═══ DATA EXCERPTS

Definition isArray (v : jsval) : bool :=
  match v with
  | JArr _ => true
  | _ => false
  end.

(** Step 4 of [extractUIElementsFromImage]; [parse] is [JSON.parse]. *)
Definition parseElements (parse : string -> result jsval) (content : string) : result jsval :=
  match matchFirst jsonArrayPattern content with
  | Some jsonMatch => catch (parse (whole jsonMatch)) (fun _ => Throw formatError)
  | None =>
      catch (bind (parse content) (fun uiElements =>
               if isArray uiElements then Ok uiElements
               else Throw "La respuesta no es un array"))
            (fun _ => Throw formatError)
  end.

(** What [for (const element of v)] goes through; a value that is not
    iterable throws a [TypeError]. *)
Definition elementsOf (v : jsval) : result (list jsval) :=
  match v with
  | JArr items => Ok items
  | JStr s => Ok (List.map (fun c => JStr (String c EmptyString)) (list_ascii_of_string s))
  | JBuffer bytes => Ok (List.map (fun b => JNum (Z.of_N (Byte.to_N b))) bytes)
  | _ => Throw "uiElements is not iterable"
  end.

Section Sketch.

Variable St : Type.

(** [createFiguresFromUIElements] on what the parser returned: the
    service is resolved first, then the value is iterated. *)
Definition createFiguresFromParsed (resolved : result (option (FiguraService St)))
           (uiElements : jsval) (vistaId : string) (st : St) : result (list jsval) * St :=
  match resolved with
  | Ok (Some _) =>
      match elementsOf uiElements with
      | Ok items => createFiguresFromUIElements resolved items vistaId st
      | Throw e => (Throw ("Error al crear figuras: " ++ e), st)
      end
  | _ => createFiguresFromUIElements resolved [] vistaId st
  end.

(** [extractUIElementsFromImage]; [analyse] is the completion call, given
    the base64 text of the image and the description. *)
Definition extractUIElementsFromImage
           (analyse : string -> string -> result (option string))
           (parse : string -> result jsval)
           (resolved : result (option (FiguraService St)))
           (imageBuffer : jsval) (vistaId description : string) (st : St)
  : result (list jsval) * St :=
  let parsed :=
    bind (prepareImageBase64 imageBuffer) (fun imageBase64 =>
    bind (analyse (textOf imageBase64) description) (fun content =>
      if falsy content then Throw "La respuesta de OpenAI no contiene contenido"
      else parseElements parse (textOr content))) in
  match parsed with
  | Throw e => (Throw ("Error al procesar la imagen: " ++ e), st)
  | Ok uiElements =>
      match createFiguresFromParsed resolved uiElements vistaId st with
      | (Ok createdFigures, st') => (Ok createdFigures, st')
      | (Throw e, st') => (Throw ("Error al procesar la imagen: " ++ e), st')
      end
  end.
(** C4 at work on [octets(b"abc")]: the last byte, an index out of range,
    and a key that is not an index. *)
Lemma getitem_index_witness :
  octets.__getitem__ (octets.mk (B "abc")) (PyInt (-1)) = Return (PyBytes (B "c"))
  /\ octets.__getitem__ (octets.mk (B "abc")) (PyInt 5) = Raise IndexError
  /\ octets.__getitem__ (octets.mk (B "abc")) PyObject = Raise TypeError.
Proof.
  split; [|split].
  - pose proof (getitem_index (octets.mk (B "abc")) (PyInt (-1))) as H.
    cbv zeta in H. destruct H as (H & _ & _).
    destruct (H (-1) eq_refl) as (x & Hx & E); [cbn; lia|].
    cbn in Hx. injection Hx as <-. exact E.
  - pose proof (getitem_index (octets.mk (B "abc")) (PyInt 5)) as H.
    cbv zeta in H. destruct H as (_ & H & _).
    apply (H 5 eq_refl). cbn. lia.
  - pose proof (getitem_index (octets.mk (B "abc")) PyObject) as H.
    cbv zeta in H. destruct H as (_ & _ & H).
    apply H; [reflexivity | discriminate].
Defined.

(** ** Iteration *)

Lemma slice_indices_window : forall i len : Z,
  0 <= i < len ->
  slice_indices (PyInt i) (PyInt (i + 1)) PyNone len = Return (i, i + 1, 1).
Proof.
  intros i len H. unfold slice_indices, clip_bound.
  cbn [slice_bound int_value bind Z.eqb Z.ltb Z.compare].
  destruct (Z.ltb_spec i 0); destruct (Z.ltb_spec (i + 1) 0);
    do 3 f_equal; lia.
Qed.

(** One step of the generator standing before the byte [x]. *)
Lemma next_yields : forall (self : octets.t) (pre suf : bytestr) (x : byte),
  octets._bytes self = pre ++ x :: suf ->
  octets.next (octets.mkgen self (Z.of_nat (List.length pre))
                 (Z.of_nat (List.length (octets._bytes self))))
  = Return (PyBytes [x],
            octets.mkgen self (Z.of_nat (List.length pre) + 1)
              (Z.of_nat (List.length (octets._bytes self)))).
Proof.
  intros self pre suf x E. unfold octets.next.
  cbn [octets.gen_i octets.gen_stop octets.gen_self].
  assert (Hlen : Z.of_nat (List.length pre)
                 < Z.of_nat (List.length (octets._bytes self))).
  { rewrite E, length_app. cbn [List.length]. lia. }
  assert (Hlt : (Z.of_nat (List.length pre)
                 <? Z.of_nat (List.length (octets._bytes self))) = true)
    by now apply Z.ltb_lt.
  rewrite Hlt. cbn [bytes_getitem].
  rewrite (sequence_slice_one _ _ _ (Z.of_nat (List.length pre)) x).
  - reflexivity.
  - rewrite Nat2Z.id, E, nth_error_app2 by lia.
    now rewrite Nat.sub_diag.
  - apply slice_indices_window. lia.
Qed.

══════
═══ DATA EXCERPTS

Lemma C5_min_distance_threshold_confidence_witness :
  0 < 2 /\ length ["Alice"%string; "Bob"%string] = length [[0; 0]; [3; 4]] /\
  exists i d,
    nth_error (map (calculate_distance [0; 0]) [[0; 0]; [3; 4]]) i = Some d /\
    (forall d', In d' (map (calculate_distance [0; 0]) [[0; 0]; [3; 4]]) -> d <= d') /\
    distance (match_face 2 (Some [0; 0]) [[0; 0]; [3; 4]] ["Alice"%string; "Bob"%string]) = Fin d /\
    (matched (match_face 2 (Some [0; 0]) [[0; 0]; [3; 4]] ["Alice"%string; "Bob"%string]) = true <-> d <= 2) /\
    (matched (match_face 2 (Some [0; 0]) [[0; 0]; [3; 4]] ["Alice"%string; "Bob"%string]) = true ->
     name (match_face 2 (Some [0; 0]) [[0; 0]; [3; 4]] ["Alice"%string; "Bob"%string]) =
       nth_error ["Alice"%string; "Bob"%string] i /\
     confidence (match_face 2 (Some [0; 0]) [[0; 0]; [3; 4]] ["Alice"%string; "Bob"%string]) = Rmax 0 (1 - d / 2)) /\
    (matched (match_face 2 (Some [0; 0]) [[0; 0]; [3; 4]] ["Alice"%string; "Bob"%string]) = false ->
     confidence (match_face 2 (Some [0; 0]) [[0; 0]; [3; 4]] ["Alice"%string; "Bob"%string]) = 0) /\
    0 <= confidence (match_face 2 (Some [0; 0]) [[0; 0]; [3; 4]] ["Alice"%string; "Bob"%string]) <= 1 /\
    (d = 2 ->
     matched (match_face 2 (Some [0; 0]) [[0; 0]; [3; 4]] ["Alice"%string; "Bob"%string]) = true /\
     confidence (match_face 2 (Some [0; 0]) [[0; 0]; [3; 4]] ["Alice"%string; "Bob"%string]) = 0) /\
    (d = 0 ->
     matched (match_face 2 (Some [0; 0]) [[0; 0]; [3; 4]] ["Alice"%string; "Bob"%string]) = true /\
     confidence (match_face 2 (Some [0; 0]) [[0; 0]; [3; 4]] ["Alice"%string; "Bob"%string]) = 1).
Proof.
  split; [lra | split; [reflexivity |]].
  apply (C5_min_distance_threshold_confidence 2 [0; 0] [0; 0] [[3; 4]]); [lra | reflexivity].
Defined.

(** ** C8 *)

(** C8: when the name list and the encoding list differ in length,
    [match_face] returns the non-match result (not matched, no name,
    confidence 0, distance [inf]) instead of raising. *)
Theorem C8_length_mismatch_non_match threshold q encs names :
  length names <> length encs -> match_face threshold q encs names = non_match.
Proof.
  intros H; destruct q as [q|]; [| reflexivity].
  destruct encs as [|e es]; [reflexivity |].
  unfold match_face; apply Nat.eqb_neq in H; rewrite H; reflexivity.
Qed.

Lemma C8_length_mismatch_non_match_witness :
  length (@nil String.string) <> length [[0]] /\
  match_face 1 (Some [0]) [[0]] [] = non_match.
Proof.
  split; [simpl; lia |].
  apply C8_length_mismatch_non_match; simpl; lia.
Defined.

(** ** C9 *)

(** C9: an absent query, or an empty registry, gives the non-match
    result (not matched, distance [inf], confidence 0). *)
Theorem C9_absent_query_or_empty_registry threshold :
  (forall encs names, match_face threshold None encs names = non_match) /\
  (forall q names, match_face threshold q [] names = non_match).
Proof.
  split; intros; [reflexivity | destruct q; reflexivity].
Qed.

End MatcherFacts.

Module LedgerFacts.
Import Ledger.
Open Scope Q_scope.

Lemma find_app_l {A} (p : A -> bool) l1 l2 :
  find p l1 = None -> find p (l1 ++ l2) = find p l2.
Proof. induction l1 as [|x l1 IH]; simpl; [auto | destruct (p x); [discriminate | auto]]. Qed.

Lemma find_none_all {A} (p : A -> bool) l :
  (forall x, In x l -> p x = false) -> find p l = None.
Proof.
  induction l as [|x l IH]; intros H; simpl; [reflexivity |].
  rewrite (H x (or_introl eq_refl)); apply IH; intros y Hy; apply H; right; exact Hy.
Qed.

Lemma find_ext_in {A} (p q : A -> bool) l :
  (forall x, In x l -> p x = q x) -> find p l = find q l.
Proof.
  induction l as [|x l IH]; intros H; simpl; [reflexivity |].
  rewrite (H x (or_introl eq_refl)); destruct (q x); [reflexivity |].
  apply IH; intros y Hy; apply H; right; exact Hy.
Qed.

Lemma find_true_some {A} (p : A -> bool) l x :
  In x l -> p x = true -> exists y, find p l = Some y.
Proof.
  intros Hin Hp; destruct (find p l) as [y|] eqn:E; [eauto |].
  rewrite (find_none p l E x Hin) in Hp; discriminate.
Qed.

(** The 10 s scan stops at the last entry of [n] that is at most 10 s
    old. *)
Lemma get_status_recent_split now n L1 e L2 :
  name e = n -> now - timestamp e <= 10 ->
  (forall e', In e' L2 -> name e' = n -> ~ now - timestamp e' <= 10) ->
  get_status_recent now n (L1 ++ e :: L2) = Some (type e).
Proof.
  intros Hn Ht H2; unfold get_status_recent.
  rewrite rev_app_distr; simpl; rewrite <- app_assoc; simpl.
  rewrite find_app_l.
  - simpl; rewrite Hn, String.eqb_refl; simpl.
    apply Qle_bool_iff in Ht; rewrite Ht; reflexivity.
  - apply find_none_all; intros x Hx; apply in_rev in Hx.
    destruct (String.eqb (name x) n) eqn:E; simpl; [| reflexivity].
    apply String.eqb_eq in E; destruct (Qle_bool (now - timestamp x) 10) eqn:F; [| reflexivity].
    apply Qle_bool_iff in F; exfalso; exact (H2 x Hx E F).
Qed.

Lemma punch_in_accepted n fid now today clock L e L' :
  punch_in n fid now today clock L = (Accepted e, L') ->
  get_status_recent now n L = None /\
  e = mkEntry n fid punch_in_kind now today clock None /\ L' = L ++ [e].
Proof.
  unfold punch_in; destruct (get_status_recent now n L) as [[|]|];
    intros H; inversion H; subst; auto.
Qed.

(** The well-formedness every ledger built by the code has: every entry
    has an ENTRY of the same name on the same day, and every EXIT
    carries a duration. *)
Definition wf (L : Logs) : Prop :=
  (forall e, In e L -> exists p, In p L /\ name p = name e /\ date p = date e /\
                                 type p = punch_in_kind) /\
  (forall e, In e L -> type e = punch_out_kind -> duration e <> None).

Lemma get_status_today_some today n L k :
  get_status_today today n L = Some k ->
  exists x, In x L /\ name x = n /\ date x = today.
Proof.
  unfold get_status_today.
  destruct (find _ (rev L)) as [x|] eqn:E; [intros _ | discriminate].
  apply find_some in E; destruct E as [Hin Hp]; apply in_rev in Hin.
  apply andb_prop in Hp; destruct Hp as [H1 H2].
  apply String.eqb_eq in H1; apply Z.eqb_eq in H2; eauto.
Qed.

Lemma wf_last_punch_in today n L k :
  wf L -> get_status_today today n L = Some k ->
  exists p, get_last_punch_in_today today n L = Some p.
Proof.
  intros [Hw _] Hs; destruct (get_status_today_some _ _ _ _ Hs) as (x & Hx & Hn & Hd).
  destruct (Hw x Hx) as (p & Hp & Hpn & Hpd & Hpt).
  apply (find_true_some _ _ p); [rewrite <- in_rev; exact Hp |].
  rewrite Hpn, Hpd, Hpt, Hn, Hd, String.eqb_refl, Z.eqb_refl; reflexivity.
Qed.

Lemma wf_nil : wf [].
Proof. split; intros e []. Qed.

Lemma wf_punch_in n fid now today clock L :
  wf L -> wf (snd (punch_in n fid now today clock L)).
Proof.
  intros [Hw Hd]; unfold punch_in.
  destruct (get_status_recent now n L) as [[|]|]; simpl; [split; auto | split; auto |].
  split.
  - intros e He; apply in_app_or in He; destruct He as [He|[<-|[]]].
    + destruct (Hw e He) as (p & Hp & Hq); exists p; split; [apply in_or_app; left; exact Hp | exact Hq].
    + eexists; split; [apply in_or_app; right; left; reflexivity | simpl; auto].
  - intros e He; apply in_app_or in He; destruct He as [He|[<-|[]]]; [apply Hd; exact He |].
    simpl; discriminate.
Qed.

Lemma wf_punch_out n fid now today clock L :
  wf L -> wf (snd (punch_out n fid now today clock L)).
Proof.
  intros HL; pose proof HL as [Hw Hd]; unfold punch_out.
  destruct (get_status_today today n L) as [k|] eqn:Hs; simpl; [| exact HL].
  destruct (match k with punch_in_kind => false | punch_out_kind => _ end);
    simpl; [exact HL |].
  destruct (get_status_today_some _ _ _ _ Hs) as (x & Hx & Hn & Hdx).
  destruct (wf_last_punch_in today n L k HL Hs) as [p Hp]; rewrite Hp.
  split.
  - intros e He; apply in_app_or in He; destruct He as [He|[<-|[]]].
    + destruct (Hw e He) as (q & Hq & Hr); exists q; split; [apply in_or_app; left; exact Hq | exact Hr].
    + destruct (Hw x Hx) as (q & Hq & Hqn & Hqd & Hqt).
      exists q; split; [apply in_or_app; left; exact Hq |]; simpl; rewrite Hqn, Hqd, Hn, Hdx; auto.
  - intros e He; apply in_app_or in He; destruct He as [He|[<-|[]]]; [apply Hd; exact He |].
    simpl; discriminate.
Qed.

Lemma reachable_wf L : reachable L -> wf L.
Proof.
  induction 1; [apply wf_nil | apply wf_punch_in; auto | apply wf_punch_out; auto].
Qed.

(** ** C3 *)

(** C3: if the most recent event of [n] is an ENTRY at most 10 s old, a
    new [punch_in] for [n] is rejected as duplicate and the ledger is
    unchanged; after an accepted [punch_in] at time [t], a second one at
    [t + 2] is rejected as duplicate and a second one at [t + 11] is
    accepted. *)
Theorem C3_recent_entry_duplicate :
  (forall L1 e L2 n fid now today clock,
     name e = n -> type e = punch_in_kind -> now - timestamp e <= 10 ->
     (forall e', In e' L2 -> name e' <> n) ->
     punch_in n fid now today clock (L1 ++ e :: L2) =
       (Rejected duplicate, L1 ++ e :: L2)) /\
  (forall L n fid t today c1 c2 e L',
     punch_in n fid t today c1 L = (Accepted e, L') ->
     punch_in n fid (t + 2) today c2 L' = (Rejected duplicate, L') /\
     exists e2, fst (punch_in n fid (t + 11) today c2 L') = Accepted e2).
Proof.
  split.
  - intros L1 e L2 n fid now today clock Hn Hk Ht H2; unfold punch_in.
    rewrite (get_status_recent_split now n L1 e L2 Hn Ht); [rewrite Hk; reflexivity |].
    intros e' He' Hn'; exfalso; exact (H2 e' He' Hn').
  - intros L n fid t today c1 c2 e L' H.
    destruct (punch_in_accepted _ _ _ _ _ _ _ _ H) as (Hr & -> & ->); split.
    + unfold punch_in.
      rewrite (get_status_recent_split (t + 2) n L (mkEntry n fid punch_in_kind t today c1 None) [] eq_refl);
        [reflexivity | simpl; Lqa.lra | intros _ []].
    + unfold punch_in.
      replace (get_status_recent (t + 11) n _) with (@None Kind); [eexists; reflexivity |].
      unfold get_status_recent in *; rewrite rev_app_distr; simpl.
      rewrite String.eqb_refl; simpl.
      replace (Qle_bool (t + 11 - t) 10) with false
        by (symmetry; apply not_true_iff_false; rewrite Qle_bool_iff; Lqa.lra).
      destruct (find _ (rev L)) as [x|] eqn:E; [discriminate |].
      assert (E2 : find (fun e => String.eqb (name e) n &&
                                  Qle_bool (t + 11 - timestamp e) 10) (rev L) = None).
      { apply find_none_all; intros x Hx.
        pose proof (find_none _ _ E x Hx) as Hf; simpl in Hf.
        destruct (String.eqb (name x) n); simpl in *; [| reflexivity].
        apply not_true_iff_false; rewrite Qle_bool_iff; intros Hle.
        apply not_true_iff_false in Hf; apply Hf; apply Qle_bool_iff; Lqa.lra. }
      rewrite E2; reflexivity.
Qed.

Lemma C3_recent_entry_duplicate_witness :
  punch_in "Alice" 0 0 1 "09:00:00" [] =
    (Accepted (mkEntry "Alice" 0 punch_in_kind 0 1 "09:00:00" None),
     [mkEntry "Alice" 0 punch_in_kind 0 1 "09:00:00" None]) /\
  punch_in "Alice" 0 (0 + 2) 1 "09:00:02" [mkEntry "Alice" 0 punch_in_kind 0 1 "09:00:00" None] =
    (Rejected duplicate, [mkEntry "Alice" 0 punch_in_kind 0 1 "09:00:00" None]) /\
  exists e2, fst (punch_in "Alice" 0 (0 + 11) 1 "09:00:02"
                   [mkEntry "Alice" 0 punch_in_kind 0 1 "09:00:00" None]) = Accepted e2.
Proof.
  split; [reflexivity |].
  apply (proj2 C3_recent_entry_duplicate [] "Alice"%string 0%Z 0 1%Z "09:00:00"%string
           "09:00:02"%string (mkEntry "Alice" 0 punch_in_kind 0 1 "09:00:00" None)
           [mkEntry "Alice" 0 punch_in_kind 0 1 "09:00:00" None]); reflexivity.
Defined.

══════

Take the line above containing "Definition isArray (v", the line containing "catch (bind (parse", and all lines in between, and copy them exactly without anything else.

Definition isArray (v : jsval) : bool :=
  match v with
  | JArr _ => true
  | _ => false
  end.

(** Step 4 of [extractUIElementsFromImage]; [parse] is [JSON.parse]. *)
Definition parseElements (parse : string -> result jsval) (content : string) : result jsval :=
  match matchFirst jsonArrayPattern content with
  | Some jsonMatch => catch (parse (whole jsonMatch)) (fun _ => Throw formatError)
  | None =>
      catch (bind (parse content) (fun uiElements =>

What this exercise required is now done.